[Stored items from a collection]
= = = = = = =

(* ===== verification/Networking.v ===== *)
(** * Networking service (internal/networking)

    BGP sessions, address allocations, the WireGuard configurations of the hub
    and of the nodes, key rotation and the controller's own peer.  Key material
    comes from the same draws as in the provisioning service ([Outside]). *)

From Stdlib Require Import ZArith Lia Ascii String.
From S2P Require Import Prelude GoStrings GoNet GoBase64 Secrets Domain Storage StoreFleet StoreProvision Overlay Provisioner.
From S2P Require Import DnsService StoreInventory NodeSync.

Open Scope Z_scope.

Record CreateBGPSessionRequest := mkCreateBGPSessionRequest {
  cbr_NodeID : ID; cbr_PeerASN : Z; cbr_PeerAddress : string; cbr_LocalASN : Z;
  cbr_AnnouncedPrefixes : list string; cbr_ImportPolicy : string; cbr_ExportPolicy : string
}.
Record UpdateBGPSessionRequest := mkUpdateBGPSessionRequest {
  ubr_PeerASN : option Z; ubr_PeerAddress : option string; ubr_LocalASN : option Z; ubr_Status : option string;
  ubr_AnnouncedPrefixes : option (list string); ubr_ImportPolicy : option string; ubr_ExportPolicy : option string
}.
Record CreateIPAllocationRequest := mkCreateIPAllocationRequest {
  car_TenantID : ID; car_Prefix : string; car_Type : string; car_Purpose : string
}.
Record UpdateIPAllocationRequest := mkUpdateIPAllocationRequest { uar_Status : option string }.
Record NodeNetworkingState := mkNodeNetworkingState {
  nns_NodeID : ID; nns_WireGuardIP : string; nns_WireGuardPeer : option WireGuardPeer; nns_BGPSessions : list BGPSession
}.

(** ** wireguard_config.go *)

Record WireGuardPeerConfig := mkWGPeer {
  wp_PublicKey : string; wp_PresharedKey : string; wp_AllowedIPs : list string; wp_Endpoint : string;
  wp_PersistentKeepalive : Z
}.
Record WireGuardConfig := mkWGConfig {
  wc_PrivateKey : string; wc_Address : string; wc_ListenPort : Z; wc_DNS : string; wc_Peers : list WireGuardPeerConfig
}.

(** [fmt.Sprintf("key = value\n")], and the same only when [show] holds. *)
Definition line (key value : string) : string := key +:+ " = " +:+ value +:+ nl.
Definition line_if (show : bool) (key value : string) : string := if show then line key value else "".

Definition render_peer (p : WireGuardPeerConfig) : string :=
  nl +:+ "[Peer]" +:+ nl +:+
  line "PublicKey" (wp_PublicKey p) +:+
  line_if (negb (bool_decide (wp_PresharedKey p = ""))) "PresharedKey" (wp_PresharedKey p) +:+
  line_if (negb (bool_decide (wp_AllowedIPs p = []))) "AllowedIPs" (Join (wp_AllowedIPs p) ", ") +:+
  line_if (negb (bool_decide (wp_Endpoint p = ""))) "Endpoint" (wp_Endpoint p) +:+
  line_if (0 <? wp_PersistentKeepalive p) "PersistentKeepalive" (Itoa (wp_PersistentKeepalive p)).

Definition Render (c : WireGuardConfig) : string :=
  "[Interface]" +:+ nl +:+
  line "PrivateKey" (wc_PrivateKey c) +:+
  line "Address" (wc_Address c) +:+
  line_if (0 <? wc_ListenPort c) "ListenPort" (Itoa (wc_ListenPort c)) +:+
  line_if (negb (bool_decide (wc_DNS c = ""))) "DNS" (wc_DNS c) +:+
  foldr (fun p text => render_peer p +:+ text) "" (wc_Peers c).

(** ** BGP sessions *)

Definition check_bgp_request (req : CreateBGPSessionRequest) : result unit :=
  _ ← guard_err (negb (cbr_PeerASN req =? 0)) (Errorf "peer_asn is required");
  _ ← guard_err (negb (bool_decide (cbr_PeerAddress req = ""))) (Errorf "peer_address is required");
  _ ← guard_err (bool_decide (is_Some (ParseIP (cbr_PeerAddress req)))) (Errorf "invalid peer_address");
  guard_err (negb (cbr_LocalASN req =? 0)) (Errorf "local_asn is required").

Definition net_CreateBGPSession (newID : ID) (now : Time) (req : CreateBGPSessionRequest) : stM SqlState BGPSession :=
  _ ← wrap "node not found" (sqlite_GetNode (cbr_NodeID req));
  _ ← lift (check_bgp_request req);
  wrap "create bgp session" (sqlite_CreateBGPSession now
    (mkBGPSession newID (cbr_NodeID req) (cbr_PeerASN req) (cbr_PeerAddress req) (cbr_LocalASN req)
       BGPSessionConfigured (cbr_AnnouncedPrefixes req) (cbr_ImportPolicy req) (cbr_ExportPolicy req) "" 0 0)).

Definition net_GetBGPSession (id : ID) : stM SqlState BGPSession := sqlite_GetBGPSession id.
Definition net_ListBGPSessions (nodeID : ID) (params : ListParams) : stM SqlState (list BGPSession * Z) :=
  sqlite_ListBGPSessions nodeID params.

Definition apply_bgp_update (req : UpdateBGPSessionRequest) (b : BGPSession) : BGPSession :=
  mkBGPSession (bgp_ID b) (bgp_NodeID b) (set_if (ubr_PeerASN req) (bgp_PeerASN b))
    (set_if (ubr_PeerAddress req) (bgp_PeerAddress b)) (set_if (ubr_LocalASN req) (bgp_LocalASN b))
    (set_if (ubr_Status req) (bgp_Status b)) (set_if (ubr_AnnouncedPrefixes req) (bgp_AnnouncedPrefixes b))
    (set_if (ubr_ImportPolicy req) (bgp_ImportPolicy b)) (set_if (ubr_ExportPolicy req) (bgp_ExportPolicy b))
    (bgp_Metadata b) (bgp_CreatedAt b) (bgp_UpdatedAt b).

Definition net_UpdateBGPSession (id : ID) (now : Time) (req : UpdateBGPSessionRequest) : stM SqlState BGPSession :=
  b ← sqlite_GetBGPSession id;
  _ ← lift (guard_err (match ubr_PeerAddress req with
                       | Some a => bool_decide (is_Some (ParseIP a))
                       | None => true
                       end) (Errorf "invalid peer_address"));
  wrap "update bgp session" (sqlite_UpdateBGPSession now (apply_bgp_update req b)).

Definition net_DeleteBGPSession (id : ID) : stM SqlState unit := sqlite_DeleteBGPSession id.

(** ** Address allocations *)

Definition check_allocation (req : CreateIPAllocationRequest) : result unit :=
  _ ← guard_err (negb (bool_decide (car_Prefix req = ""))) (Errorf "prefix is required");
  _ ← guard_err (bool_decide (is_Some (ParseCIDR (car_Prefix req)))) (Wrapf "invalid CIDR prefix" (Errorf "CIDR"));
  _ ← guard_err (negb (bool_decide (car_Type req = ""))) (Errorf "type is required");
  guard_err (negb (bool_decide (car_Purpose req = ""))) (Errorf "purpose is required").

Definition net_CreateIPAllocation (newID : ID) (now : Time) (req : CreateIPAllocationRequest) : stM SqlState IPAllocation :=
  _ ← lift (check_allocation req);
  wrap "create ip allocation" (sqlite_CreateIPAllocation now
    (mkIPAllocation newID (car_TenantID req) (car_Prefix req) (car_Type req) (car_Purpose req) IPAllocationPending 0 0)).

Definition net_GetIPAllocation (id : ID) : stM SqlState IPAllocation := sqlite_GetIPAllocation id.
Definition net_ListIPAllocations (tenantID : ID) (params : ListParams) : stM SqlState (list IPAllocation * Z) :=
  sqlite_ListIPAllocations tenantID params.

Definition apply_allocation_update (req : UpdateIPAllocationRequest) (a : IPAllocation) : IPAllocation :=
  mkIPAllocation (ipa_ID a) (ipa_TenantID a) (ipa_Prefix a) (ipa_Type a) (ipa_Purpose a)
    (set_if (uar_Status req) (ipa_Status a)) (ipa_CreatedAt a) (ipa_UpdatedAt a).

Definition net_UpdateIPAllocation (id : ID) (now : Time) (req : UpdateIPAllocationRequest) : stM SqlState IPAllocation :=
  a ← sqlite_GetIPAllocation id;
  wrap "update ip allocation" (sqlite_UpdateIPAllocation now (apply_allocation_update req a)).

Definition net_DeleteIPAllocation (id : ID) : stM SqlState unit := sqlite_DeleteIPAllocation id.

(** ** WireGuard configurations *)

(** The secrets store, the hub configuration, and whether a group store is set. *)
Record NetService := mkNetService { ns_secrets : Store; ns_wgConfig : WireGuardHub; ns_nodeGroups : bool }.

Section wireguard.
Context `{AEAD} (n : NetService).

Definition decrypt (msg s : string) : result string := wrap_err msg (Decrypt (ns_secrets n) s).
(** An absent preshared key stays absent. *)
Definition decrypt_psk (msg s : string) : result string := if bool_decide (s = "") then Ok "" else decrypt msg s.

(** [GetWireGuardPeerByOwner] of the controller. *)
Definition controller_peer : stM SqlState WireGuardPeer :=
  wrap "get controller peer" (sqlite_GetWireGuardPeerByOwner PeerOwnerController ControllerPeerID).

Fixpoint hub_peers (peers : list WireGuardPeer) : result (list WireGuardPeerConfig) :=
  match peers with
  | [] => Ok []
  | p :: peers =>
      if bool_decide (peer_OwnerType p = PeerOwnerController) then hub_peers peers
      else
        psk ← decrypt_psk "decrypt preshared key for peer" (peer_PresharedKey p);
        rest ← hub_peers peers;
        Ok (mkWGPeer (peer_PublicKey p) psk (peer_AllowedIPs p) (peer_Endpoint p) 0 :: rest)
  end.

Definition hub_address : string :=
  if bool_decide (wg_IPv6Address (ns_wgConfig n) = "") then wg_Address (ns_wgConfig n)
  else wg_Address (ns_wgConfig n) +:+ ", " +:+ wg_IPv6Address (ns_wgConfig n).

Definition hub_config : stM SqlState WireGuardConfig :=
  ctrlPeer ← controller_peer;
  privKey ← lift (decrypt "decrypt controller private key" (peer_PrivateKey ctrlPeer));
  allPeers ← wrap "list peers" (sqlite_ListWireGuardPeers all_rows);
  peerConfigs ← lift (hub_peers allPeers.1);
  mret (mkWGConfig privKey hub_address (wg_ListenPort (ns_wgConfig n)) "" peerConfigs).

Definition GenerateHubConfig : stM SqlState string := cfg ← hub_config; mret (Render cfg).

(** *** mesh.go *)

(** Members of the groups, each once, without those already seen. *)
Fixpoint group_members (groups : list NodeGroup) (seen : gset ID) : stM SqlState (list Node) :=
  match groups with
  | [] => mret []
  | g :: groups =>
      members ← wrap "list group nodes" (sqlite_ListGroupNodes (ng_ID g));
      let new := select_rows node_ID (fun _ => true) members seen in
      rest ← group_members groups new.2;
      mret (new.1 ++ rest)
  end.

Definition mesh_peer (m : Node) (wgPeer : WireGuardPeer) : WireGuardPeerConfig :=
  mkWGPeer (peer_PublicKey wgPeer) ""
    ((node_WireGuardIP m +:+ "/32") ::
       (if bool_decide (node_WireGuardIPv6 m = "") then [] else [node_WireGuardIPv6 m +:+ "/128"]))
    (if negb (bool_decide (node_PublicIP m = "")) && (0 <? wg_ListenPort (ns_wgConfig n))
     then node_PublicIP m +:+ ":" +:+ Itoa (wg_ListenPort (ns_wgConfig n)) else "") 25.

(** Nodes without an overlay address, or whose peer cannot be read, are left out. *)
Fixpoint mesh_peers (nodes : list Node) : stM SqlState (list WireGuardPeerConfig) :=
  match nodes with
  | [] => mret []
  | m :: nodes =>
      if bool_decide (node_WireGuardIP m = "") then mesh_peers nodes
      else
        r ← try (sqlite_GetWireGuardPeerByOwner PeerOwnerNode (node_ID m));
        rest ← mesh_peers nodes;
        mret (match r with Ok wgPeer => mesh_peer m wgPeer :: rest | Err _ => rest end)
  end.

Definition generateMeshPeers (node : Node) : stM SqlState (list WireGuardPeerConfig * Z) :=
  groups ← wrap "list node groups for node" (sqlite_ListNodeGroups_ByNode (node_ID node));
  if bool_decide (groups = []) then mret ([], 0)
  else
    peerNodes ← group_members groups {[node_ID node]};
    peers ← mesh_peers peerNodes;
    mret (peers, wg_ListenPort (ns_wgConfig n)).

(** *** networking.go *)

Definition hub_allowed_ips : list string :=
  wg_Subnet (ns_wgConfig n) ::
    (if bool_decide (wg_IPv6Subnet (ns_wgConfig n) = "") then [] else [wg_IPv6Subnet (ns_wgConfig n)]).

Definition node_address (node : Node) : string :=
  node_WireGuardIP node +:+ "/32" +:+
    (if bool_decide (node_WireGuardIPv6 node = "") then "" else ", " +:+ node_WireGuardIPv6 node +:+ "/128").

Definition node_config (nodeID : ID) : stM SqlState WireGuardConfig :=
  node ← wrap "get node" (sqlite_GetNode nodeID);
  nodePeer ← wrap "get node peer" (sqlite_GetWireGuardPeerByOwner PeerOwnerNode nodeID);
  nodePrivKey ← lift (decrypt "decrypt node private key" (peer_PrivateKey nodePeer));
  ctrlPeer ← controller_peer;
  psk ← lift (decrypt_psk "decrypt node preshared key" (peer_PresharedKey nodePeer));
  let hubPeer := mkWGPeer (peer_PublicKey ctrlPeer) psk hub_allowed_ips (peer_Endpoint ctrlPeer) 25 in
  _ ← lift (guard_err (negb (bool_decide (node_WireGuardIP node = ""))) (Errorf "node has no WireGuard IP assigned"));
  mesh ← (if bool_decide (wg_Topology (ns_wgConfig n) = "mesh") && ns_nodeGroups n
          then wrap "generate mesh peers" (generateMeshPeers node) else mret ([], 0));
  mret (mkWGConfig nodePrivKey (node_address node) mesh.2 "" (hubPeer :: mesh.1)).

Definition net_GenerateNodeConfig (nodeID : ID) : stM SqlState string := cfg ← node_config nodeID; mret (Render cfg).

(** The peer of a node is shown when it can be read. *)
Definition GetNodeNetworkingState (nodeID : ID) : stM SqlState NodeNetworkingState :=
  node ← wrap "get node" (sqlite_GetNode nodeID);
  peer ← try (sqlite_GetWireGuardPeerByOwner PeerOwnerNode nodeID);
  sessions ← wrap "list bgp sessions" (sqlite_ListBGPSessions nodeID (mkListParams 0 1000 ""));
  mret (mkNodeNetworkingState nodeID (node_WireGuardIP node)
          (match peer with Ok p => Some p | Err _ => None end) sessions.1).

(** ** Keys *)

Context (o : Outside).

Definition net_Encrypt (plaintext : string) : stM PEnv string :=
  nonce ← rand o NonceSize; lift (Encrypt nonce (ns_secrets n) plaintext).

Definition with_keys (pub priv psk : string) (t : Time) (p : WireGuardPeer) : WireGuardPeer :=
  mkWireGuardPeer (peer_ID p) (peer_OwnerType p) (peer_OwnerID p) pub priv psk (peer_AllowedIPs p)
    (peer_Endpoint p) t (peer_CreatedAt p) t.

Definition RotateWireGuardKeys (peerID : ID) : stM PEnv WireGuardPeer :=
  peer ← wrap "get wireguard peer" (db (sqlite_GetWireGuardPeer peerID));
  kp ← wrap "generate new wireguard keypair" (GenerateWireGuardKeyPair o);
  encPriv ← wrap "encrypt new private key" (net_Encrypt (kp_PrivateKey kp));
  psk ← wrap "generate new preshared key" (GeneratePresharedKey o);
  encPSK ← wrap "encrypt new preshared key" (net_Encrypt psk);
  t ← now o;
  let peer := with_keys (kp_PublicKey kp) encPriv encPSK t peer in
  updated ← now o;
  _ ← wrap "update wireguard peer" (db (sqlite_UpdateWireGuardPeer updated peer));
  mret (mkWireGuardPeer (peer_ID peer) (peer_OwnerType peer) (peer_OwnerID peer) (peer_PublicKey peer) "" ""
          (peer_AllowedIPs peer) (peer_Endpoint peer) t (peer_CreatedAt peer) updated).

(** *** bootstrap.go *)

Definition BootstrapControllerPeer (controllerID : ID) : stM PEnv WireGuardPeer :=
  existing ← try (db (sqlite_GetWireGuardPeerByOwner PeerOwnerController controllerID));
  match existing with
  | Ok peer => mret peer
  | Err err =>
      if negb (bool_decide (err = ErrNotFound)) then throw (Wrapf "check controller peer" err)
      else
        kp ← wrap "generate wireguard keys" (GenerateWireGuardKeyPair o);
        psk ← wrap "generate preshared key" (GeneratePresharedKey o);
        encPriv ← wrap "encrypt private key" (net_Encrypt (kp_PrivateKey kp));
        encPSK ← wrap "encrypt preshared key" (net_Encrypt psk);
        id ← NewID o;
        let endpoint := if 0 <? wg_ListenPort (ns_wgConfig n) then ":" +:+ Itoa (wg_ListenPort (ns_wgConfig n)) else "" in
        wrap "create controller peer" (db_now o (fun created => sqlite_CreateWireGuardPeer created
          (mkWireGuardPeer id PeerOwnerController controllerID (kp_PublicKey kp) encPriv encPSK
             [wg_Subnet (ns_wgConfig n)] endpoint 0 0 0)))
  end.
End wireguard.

= = = = = = =

Assigned task: Among the lines of the preceding data, which ones hold the word "unit"? List them.

Solution for this exercise:
Definition check_bgp_request (req : CreateBGPSessionRequest) : result unit :=
Definition net_DeleteBGPSession (id : ID) : stM SqlState unit := sqlite_DeleteBGPSession id.
Definition check_allocation (req : CreateIPAllocationRequest) : result unit :=
Definition net_DeleteIPAllocation (id : ID) : stM SqlState unit := sqlite_DeleteIPAllocation id.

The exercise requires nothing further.